Perovskite photovoltaics have surged ahead of traditional silicon, yet wide‑bandgap (WBG) subcells remain hampered by voltage losses and interfacial defects. The buried interface, where the hole‑transport layer meets the perovskite absorber, is a hotspot for non‑radiative recombination, especially when uncoordinated lead ions and halide vacancies proliferate. By inserting the aromatic amino‑acid derivative NBP, researchers exploit both electrostatic attraction and π‑π stacking to create a chemically robust interlayer that simultaneously passivates these defects and fine‑tunes energy‑level alignment, addressing a long‑standing efficiency ceiling.

The performance uplift is striking: the NBP‑modified WBG perovskite cell reaches a certified 20.81% power‑conversion efficiency, driven by a record‑high open‑circuit voltage of 1.371 V. Moreover, the device demonstrates remarkable photostability, preserving 85.3% of its initial output after 1,000 hours of continuous maximum‑power‑point tracking—a benchmark that rivals the durability of mature silicon technologies. Compared with prior interface‑passivation strategies, the NBP approach delivers a more pronounced reduction in defect density without compromising film morphology, suggesting a scalable pathway for manufacturing.

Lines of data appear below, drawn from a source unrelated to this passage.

(** C7: [wait] reaps the first exited child it asks for, and only that one.  The
    result is the first child in the list that is wanted and a zombie; it leaves
    the list and the tables, the others stay, and its exit code, shifted as
    [WEXITSTATUS] expects, is stored when a pointer is given.  With no such child
    nothing changes, and the status says whether a wanted child is running. *)
Theorem wait_pid_spec cur p e want ptr w :
  pinv w → runs w cur p → execs w !! p = Some e →
  match list_find (reapable (execs w) want) (children e) with
  | Some (i, c) =>
      ∃ w' e', wait_pid cur want ptr w = (Ok (inl c), w') ∧
        execs w' !! p = Some e' ∧ children e ≡ₚ c :: children e' ∧ execs w' !! c = None ∧
        (∀ q, q ≠ p → q ≠ c → execs w' !! q = execs w !! q) ∧
        (ptr ≠ 0 → mems w' !! memory_set e =
           mem_store_i32 ptr (as_i32 (as_i32 (code_at (execs w) c) * 256)) <$> mems w !! memory_set e)
  | None =>
      wait_pid cur want ptr w =
        (Ok (inr (if decide (Exists (wanted want) (children e)) then WRunning else WNotExist)), w)
  end.
Proof.
  intros I R He. pose proof (wait_pid_run cur p e want ptr w I R He) as Hw.
  destruct (list_find _ _) as [[i c]|] eqn:Ef; [|done].
  destruct Hw as (w' & E & HE & HM & _ & I'). apply list_find_Some in Ef as (Hi & Hre & _).
  assert (Hcp : c ≠ p).
  { intros ->. destruct R as (Hk & Hp & _). destruct (pi_live _ I p Hp) as (x & Hx & L).
    pose proof (lo_zombie _ _ _ L Hk). destruct Hre as [_ Hz]. unfold zombie_at in Hz. rewrite Hx in Hz.
    congruence. }
  exists w', (set_children (take i (children e) ++ drop (S i) (children e)) e).
  split; [done|]. rewrite HE. split_and!.
  - by rewrite lookup_delete_ne, lookup_insert_eq.
  - simpl. rewrite <- (take_drop_middle _ _ _ Hi) at 1. by rewrite Permutation_middle.
  - by rewrite lookup_delete_eq.
  - intros q Hq Hqc. by rewrite lookup_delete_ne, lookup_insert_ne.
  - intros Hptr. by rewrite HM, decide_False.
Qed.

(** ** A child's death reaches its parent *)

Lemma exit_leader_parent cur p code e w w' ep :
  pinv w → p ≠ KERNEL_EXECUTOR_ID → p ∈ PID2PC w → execs w !! p = Some e → cur ∈ etasks e →
  parent e ≠ KERNEL_EXECUTOR_ID → execs w !! parent e = Some ep →
  exit_leader (SS := SS) (SH := SH) (M := M) cur code e w = (Ok (), w') →
  ∃ ep', execs w' !! parent e = Some ep' ∧ children ep' = children ep ∧ etasks ep' = etasks ep.
Proof.
  intros I Hk Hp He Hc Hpk Hep Ex.
  destruct (pi_live _ I p Hp) as (x & Hx & L). assert (x = e) as -> by congruence.
  destruct (lo_parent _ _ _ L Hk) as (Hne & Hpl & _).
  destruct (pi_ids _ I p e He) as (Hpid & _).
  assert (Hwp : wp (λ _ w', ∃ ep', execs w' !! parent e = Some ep' ∧ children ep' = children ep ∧
            etasks ep' = etasks ep) (λ _, False) False (exit_leader cur code e) w).
  { unfold exit_leader. rewrite Hpid.
    apply wp_bind, wp_modify. intros w1 E1. apply wp_bind, wp_modify. intros w2 E2.
    apply wp_bind, wp_modify. intros w3 E3. apply wp_bind, wp_modify. intros w4 E4.
    apply wp_bind, wp_modify. intros w5 E5. apply wp_bind, adopt_spec.
    { intros Hin. by destruct (lo_children _ _ _ L _ Hin) as [? _]. }
    intros w6 HX6 HL6 _ _ _ _. apply wp_bind, wp_reads.
    rewrite bool_decide_eq_true_2 by (by rewrite HL6, E5, E4, E3, E2, E1).
    apply wp_bind, wp_modify. intros w7 E7. apply wp_bind, wp_modify. intros w8 E8.
    apply wp_bind, wp_modify. intros w9 E9. apply wp_modify. intros w10 E10.
    rewrite E10, E9, E8, E7. simpl. rewrite !(lookup_alter_ne _ _ p (parent e)) by done.
    rewrite lookup_alter_eq, HX6, E5, E4, E3, E2, E1. simpl.
    rewrite !(lookup_alter_ne _ _ p (parent e)) by done. rewrite Hep. eexists. split; [done|].
    simpl. unfold adopted. rewrite !(decide_False (P := parent e = _)) by done. by case_decide. }
  unfold wp in Hwp. by rewrite Ex in Hwp.
Qed.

When paired with a 1.25 eV narrow‑bandgap counterpart, the NBP‑engineered subcell enables a two‑terminal tandem architecture that pushes overall efficiency to 29.05%, edging closer to the theoretical Shockley‑Queisser limit for tandem devices. This breakthrough not only underscores the commercial viability of all‑perovskite tandems but also signals a broader shift toward molecular‑level interface design as a cornerstone of next‑generation solar technology. Continued optimization of such buried‑layer chemistries could accelerate large‑scale deployment, driving down levelized cost of electricity and expanding the role of photovoltaics in the global energy transition.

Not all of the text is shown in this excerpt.